(** * hoaxy.sns.twitter.stream: the reconnect/backoff state machine

    A shallow embedding of [src/hoaxy/sns/twitter/stream.py]: the class
    [TwitterStream] with its methods [_backoff], [_reset_backoff],
    [process_one_line] and [stream].

    Numbers.  The backoff table mixes Python ints and floats; every
    value the default table can reach (multiples of 0.25 up to 16, and
    5*2^k, 60*2^k) is a dyadic rational that binary64 holds exactly, so
    delays are modelled as rationals kept in lowest terms.

    Effects.  A method is a function from the object [self] to an
    outcome (a value or a raised exception), the object after the call,
    and the events the call emitted (log records, sleeps, handler calls,
    connection events), in order. *)

From Stdlib Require Import ZArith QArith List Bool Ascii String Lia Lqa.
From stdpp Require Import base option gmap strings.
Import ListNotations.

Local Open Scope Z_scope.
Local Open Scope string_scope.

(** ** Python values *)

(** Arithmetic on delays: results are kept in lowest terms, so that two
    delays are equal as terms exactly when they are equal as numbers.
    The source computes with Python numbers, ints and binary64 floats:
    the exact sum or product is what it computes whenever that result is
    itself a binary64 number (see [on_grid] below), as it is all along
    the curves of the module's table. *)
Definition num_add (a b : Q) : Q := Qred (Qplus a b).
Definition num_mul (a b : Q) : Q := Qred (Qmult a b).
(** [a >= b] *)
Definition num_ge (a b : Q) : bool := Qle_bool b a.

Inductive pyfloat : Type :=
| Finite (q : Q)
| Inf (negative : bool)
| NaN.

(** What [json.loads] can return. A dict is kept as its items. *)
#[local] Set Warnings "-register-all".
Inductive py : Type :=
| PyNone
| PyBool (b : bool)
| PyInt (z : Z)
| PyFloat (x : pyfloat)
| PyStr (s : string)
| PyList (xs : list py)
| PyDict (items : list (string * py)).

(** The exceptions the module raises, catches or lets through.  The
    transport classes are those of [requests] and [socket] as the
    [except] clauses of [stream] tell them apart. *)
Inductive exn : Type :=
| ValueError (msg : string)
| KeyError (key : string)
| TypeError (msg : string)
| ZeroDivisionError
| UnboundLocalError (var : string)
| TwitterStreamError
| SystemExit (msg : string)
| ConnectTimeout
| ReadTimeout
| ConnectionError
| HTTPError (status_code : Z)
| SocketError
| OtherException (name : string).

Inductive level : Type := DEBUG | INFO | WARNING | ERROR.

------------------------------------------------------------

-- Exercise requirements --
Which lines hold the string "items"? Copy all of them from the data above.

-- Task output --
(** What [json.loads] can return. A dict is kept as its items. *)
| PyDict (items : list (string * py)).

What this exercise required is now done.